Easy Eggplant Parmesan Recipe

Easy Eggplant Parmesan has a average-calorie, average-carb, average-fat and high-protein content. It is a good source of Calcium.

The food contains 22.4g of carbs. The carbohydrate profile of the the food reveals it is average in complex carbs and average in Simple carbs. Carbs are our primary source of energy but its source should be chosen with utmost care. Complex carbs are a more desirable addition to your diet, where as simple carbs should be consumed in moderation as it is very easily broken down, assimilated and absorbed in the body. Its average sugar content puts it in the bottom 20 percentile. This is a good thing for people watching their sugar intake. With 14 gms of protein, it is high in protein content, which is an important macronutrient that helps with tissue repair, provides energy and improves immunity.

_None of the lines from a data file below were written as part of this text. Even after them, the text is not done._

(* ===== verification/InvoiceTable.v ===== *)
(** * The invoice table ([apps/web/components/invoice/InvoiceTable.tsx])

    Paging, the multi-select of rows by id, and the roving index of the keyboard.  The
    selection is an array the table treats as a set; the page that controls it may cut it
    down, as the marketplace does. *)

From S2P Require Import Prelude JsNumber JsString SdkTypes.
From S2P Require Import Marketplace.
Local Open Scope Z_scope.

Definition DEFAULT_PAGE_SIZES : list Z := [10; 20; 50; 100].

Definition clampPage (page totalPages : num) : num :=
  math_min (math_max page (Num.of_Z 1)) (math_max totalPages (Num.of_Z 1)).

(** [startItem] and [endItem], for counts that are integers. *)
Definition startItem (page limit total : Z) : Z := if total =? 0 then 0 else (page - 1) * limit + 1.
Definition endItem (page limit total : Z) : Z := if total =? 0 then 0 else Z.min (page * limit) total.

(** [handleCommitPage]: the text that stays in the field, and the page asked for. *)
Definition handleCommitPage (pageInput : string) (page totalPages : num) : string * option num :=
  let parsed := Str.parse_int pageInput in
  if Num.is_nan parsed then (Num.to_string page, None)
  else (pageInput, Some (clampPage parsed totalPages)).

(** A [Set] in insertion order. *)
Definition set_add {A} `{EqDecision A} (s : list A) (x : A) : list A :=
  if bool_decide (x ∈ s) then s else s ++ [x].
Definition set_of {A} `{EqDecision A} (l : list A) : list A := foldl set_add [] l.

(** The page sizes offered. *)
Definition options (limit : Z) (pageSizeOptions : list Z) : list Z :=
  sort_by (fun b a => 0 <? b - a) (set_add (set_of pageSizeOptions) limit).

(** ** Selection by id *)
Definition toggleRowSelection (selection : list string) (id : string) : list string :=
  if bool_decide (id ∈ selection) then List.filter (fun i => negb (String.eqb i id)) selection
  else selection ++ [id].
Definition selectedOnPage (selection pageIds : list string) : list string :=
  List.filter (fun id => bool_decide (id ∈ selection)) pageIds.
Definition allOnPageSelected (selection pageIds : list string) : bool :=
  (0 <? length pageIds)%nat && (length (selectedOnPage selection pageIds) =? length pageIds)%nat.
Definition toggleAllOnPage (selection pageIds : list string) : list string :=
  if allOnPageSelected selection pageIds
  then List.filter (fun id => negb (bool_decide (id ∈ pageIds))) selection
  else foldl set_add (set_of selection) pageIds.
Definition clearSelection : list string := [].
Definition indeterminate (selection pageIds : list string) : bool :=
  (0 <? length (selectedOnPage selection pageIds))%nat && negb (allOnPageSelected selection pageIds).

(** The events of the selection, when the page controls it and keeps [commit next]. *)
Inductive SelectionEv := ToggleRow (id : string) | ToggleAll (pageIds : list string) | Clear.
Definition next_selection (s : list string) (e : SelectionEv) : list string :=
  match e with
  | ToggleRow id => toggleRowSelection s id
  | ToggleAll ids => toggleAllOnPage s ids
  | Clear => clearSelection
  end.
Definition controlled (commit : list string -> list string) (s : list string) (e : SelectionEv) : list string :=
  commit (next_selection s e).

(** ** The roving index *)
Inductive Key := ArrowDown | ArrowUp | Home | End_.
Definition handleRowKeyDown (rows : Z) (focusedIndex : Z) (k : Key) : Z :=
  match k with
  | ArrowDown => Z.min (focusedIndex + 1) (rows - 1)
  | ArrowUp => Z.max (focusedIndex - 1) 0
  | Home => 0
  | End_ => rows - 1
  end.
(** Whether some row is in the tab order. *)
Definition reachable (rows focusedIndex : Z) : bool := (0 <=? focusedIndex) && (focusedIndex <? rows).

(** ** Properties of paging *)
(** A page that was asked for is between the first and the last, whatever was typed:
    an infinite or negative number included. *)
Lemma clampPage_range page totalPages : Num.is_nan page = false -> Num.is_nan totalPages = false ->
  Num.leb (Num.of_Z 1) (clampPage page totalPages) = true /\
  Num.leb (clampPage page totalPages) (math_max totalPages (Num.of_Z 1)) = true.
Proof.
  intros Hp Ht. unfold clampPage, math_min.
  pose proof (max_nan page (Num.of_Z 1) Hp eq_refl) as Hn1. pose proof (max_nan totalPages (Num.of_Z 1) Ht eq_refl) as Hn2.
  pose proof (max_leb page (Num.of_Z 1) Hp eq_refl). pose proof (max_leb totalPages (Num.of_Z 1) Ht eq_refl).
  rewrite Hn1, Hn2. cbn [orb]. destruct (Num.ltb (math_max totalPages _) (math_max page _)) eqn:H'.
  - split; [done|by apply leb_refl].
  - split; [done|]. by rewrite leb_ltb, H'.
Qed.

Lemma of_Z_not_nan a : Z.abs a < 2 ^ 53 -> Num.is_nan (Num.of_Z a) = false.
Proof. intros Ha. pose proof (of_Z_exact a ltac:(lia)) as H. by destruct (Num.of_Z a). Qed.

Lemma max_of_Z a : Z.abs a < 2 ^ 53 -> math_max (Num.of_Z a) (Num.of_Z 1) = Num.of_Z (Z.max a 1).
Proof.
  intros Ha. unfold math_max. rewrite !of_Z_not_nan by lia. cbn [orb].
  rewrite of_Z_ltb by lia. destruct (Z.ltb_spec a 1); f_equal; lia.
Qed.

(** the field of the page number commits either nothing, and shows the current page
    again, or a page between the first and the last; on whole numbers it is the number
    itself moved into that range. *)
Theorem handleCommitPage_spec input page totalPages : Num.is_nan totalPages = false ->
  match handleCommitPage input page totalPages with
  | (text, None) => text = Num.to_string page
  | (text, Some p) => text = input /\ Num.leb (Num.of_Z 1) p = true /\
                      Num.leb p (math_max totalPages (Num.of_Z 1)) = true
  end /\
  forall z t, totalPages = Num.of_Z t -> Str.parse_int input = Num.of_Z z -> Z.abs z < 2 ^ 53 -> Z.abs t < 2 ^ 53 ->
    (handleCommitPage input page totalPages).2 = Some (Num.of_Z (Z.min (Z.max z 1) (Z.max t 1))).
Proof.
  intros Ht. unfold handleCommitPage. destruct (Num.is_nan (Str.parse_int input)) eqn:Hn; cbn zeta iota.
  - split; [done|]. intros z t _ Hz Hz53 _. pose proof (of_Z_exact z ltac:(lia)) as He. rewrite <- Hz in He.
    by destruct (Str.parse_int input).
  - split; [split; [done|by apply clampPage_range]|]. intros z t -> -> Hz Ht53. cbn [snd]. f_equal.
    unfold clampPage. rewrite !max_of_Z by done. unfold math_min. rewrite !of_Z_not_nan by lia. cbn [orb].
    rewrite of_Z_ltb by lia. destruct (Z.ltb_spec (Z.max t 1) (Z.max z 1)); f_equal; lia.
Qed.

(** Consecutive pages show consecutive rows, each page at most [limit] of them. *)
Lemma items_consecutive page limit total : 0 < total -> 0 < limit -> 0 < page -> (page - 1) * limit < total ->
  startItem page limit total <= endItem page limit total <= total /\
  endItem page limit total < startItem page limit total + limit /\
  (endItem page limit total < total -> startItem (page + 1) limit total = endItem page limit total + 1).
Proof.
  intros Ht Hl Hp Hlt. unfold startItem, endItem. destruct (Z.eqb_spec total 0); [lia|].
  replace (page + 1 - 1) with page by lia. nia.
Qed.

(** The page sizes offered: the given ones and the current one, each once, ascending. *)
Section Sets.
Context {A : Type} `{EqDecision A}.
Implicit Types (s l : list A).

Lemma elem_of_set_add s x y : y ∈ set_add s x <-> y ∈ s \/ y = x.
Proof. unfold set_add. case_bool_decide; set_solver. Qed.
Lemma set_add_NoDup s x : NoDup s -> NoDup (set_add s x).
Proof.
  intros Hs. unfold set_add. case_bool_decide; [done|]. apply list.NoDup_app. split; [done|].
  split; [set_solver|apply NoDup_singleton].
Qed.
Lemma set_add_prefix s x : exists t, set_add s x = s ++ t.
Proof. unfold set_add. case_bool_decide; [exists []; by rewrite app_nil_r|by eexists]. Qed.

Lemma select_all_spec l : forall s, (forall y, y ∈ foldl set_add s l <-> y ∈ s \/ y ∈ l) /\
  (NoDup s -> NoDup (foldl set_add s l)) /\ exists t, foldl set_add s l = s ++ t.
Proof.
  induction l as [|x l IH]; intros s; cbn.
  - split; [set_solver|]. split; [done|]. exists []. by rewrite app_nil_r.
  - destruct (IH (set_add s x)) as (Hm & Hn & t & Ht). split; [|split].
    + intros y. rewrite Hm, elem_of_set_add. set_solver.
    + intros Hs. by apply Hn, set_add_NoDup.
    + destruct (set_add_prefix s x) as [u Hu]. exists (u ++ t). by rewrite Ht, Hu, app_assoc.
Qed.

Lemma set_of_id l : NoDup l -> set_of l = l.
Proof.
  unfold set_of. intros Hl. enough (H : forall s, NoDup (s ++ l) -> foldl set_add s l = s ++ l) by (by apply (H [])).
  clear Hl. induction l as [|x l IH]; intros s Hs; cbn; [by rewrite app_nil_r|].
  assert (Hx : set_add s x = s ++ [x]).
  { unfold set_add. rewrite bool_decide_false; [done|]. apply list.NoDup_app in Hs as (_ & Hd & _). set_solver. }
  rewrite Hx, IH; [by rewrite <- app_assoc|by rewrite <- app_assoc].
Qed.
End Sets.

Lemma sort_by_ext {A} (p q : A -> A -> bool) l : (forall y x, p y x = q y x) -> sort_by p l = sort_by q l.
Proof.
  intros H. assert (Hins : forall x l, insert_by p x l = insert_by q x l).
  { intros x l'. induction l' as [|y l' IH]; cbn; [done|]. by rewrite H, IH. }
  unfold sort_by. generalize ([] : list A). induction l as [|x l IH]; intros acc; cbn; [done|].
  by rewrite Hins.
Qed.

Lemma options_spec limit sizes :
  NoDup (options limit sizes) /\ StronglySorted (fun a b => - b <= - a) (options limit sizes) /\
  forall x, x ∈ options limit sizes <-> x ∈ sizes \/ x = limit.
Proof.
  set (base := set_add (set_of sizes) limit).
  assert (Hb : NoDup base /\ forall x, x ∈ base <-> x ∈ sizes \/ x = limit).
  { destruct (select_all_spec sizes []) as (Hm & Hn & _). split; [by apply set_add_NoDup, Hn; constructor|].
    intros x. unfold base. rewrite elem_of_set_add. unfold set_of. rewrite Hm. set_solver. }
  assert (Ho : options limit sizes = sort_by (fun b a => - b <? - a) base).
  { apply sort_by_ext. intros y x. destruct (Z.ltb_spec (- y) (- x)), (Z.ltb_spec 0 (y - x)); lia. }
  destruct Hb as [Hnd Hm]. rewrite Ho. split; [by rewrite sort_by_perm|]. split; [apply (sort_key_sorted Z.opp)|].
  intros x. by rewrite sort_by_perm.
Qed.

(** ** Properties of the selection *)
Lemma elem_of_listfilter {A} (p : A -> bool) l x : x ∈ List.filter p l <-> x ∈ l /\ p x = true.
Proof. rewrite !list_elem_of_In. apply filter_In. Qed.
Lemma listfilter_NoDup {A} (p : A -> bool) l : NoDup l -> NoDup (List.filter p l).
Proof.
  induction 1 as [|x l Hx Hl IH]; cbn; [constructor|]. destruct (p x); [|done]. constructor; [|done].
  by rewrite elem_of_listfilter; intros [? _].
Qed.

Lemma allOnPageSelected_spec s p : allOnPageSelected s p = true <-> p <> [] /\ forall x, x ∈ p -> x ∈ s.
Proof.
  unfold allOnPageSelected, selectedOnPage. rewrite andb_true_iff, Nat.ltb_lt, Nat.eqb_eq.
  split.
  - intros [Hp Hl]. split; [by destruct p; [cbn in Hp; lia|]|]. clear Hp. revert Hl.
    induction p as [|y p IH]; [set_solver|]. cbn.
    pose proof (List.filter_length_le (fun id => bool_decide (id ∈ s)) p).
    case_bool_decide; cbn; intros Hl; [|lia]. intros x [->|Hx]%elem_of_cons; [done|]. apply IH; [lia|done].
  - intros [Hp Hall]. split; [destruct p; [done|cbn; lia]|]. clear Hp.
    induction p as [|y p IH]; cbn; [done|]. rewrite bool_decide_true by (apply Hall; by left). cbn.
    f_equal. apply IH. intros x Hx. apply Hall. by right.
Qed.

Lemma selection_NoDup s e : NoDup s -> NoDup (next_selection s e).
Proof.
  intros Hs. destruct e as [id|p|]; cbn [next_selection]; [| |constructor].
  - unfold toggleRowSelection. case_bool_decide as Hid; [by apply listfilter_NoDup|].
    apply list.NoDup_app. split; [done|]. split; [set_solver|apply NoDup_singleton].
  - unfold toggleAllOnPage. destruct (allOnPageSelected s p); [by apply listfilter_NoDup|].
    rewrite set_of_id by done. by apply select_all_spec.
Qed.

(** A selection never holds an id twice; toggling a row changes that row alone, the
    header box selects every row of the page or, when all of them are, drops exactly
    those, and rows of other pages stay as they are. *)
Theorem selection_spec s e (Hs : NoDup s) :
  NoDup (next_selection s e) /\
  forall x, x ∈ next_selection s e <->
    match e with
    | ToggleRow id => (x <> id /\ x ∈ s) \/ (x = id /\ id ∉ s)
    | ToggleAll p => if decide (p <> [] /\ Forall (fun y => y ∈ s) p) then x ∈ s /\ x ∉ p else x ∈ s \/ x ∈ p
    | Clear => False
    end.
Proof.
  split; [by apply selection_NoDup|]. intros x. destruct e as [id|p|]; cbn [next_selection]; [| |set_solver].
  - unfold toggleRowSelection. case_bool_decide as Hid.
    + rewrite elem_of_listfilter. destruct (String.eqb_spec x id); cbn; naive_solver.
    + destruct (decide (x = id)); set_solver.
  - unfold toggleAllOnPage. pose proof (allOnPageSelected_spec s p) as Ha. rewrite <- list.Forall_forall in Ha.
    destruct (allOnPageSelected s p).
    + rewrite decide_True by (by apply Ha).
      by rewrite elem_of_listfilter, negb_true_iff, bool_decide_eq_false.
    + rewrite decide_False by (by intros ?%Ha). rewrite set_of_id by done. apply select_all_spec.
Qed.

(** ** The selection of the marketplace *)
Lemma take_NoDup {A} n (l : list A) : NoDup l -> NoDup (take n l).
Proof. intros H. rewrite <- (take_drop n l) in H. by apply list.NoDup_app in H as [? _]. Qed.

(** The page compares at most four invoices, none of them twice. *)
Lemma compared_at_most_four es s : NoDup s -> (length s <= 4)%nat ->
  let s' := foldl (controlled handleSelectionChange) s es in NoDup s' /\ (length s' <= 4)%nat.
Proof.
  revert s. induction es as [|e es IH]; intros s Hs Hl; [done|]. cbn. apply IH.
  - apply take_NoDup. by apply selection_NoDup.
  - unfold controlled, handleSelectionChange. rewrite length_take. lia.
Qed.

(** With four rows selected and more on the page, the header box does nothing: it
    neither selects nor, since not all rows are selected, clears. *)
Lemma select_all_stuck s p : NoDup s -> length s = 4%nat -> (exists x, x ∈ p /\ x ∉ s) ->
  controlled handleSelectionChange s (ToggleAll p) = s.
Proof.
  intros Hs Hl (x & Hx & Hxs). unfold controlled, handleSelectionChange. cbn [next_selection].
  unfold toggleAllOnPage. destruct (allOnPageSelected s p) eqn:Ha.
  - apply allOnPageSelected_spec in Ha as [_ Ha]. by apply Ha in Hx.
  - rewrite set_of_id by done. destruct (select_all_spec p s) as (_ & _ & t & ->).
    rewrite <- Hl. apply take_app_length.
Qed.

(** ** The roving index *)
Lemma roving_stays rows i k : 0 < rows -> reachable rows i = true -> reachable rows (handleRowKeyDown rows i k) = true.
Proof.
  unfold reachable. intros Hr [H1%Z.leb_le H2%Z.ltb_lt]%andb_prop. apply andb_true_intro.
  rewrite Z.leb_le, Z.ltb_lt. destruct k; cbn; lia.
Qed.

(** The index survives a change of the rows: after the last row of a page of twenty, a
    page of three rows has no row in the tab order. *)
Lemma roving_lost_on_shorter_page :
  let i := handleRowKeyDown 20 0 End_ in reachable 20 i = true /\ reachable 3 i = false.
Proof. vm_compute. split; reflexivity. Qed.

(** ** Witnesses *)
Lemma handleCommitPage_spec_witness :
  (handleCommitPage "99" (Num.of_Z 1) (Num.of_Z 7)).2 = Some (Num.of_Z 7) /\
  handleCommitPage "" (Num.of_Z 3) (Num.of_Z 7) = ("3", None).
Proof.
  split; [|vm_compute; reflexivity].
  exact (proj2 (handleCommitPage_spec "99" (Num.of_Z 1) (Num.of_Z 7) eq_refl) 99 7 eq_refl eq_refl
    ltac:(vm_compute; reflexivity) ltac:(vm_compute; reflexivity)).
Defined.

Lemma selection_spec_witness :
  next_selection ["a"; "x"] (ToggleAll ["a"; "b"]) = ["a"; "x"; "b"] /\
  "x" ∈ next_selection ["a"; "b"; "x"] (ToggleAll ["a"; "b"]) /\
  "a" ∉ next_selection ["a"; "b"; "x"] (ToggleAll ["a"; "b"]).
Proof.
  split; [vm_compute; reflexivity|].
  assert (Hnd : NoDup ["a"; "b"; "x"]) by (repeat constructor; set_solver).
  pose proof (proj2 (selection_spec ["a"; "b"; "x"] (ToggleAll ["a"; "b"]) Hnd)) as H. cbv beta iota in H.
  split.
  - apply H. rewrite decide_True; [set_solver|split; [done|repeat constructor; set_solver]].
  - rewrite H. rewrite decide_True; [set_solver|split; [done|repeat constructor; set_solver]].
Defined.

Because of its average fat content, it could be suitable option, especially if you're watching your fat intake for health reasons. It's low MUFA and low PUFA. In terms of Polyunsaturated Fat content it is ranked in the bottom 20% of all food items. It is also ranked in the bottom 20 percentile in terms of its Monounsaturated Fat content, which are considered among "good fats".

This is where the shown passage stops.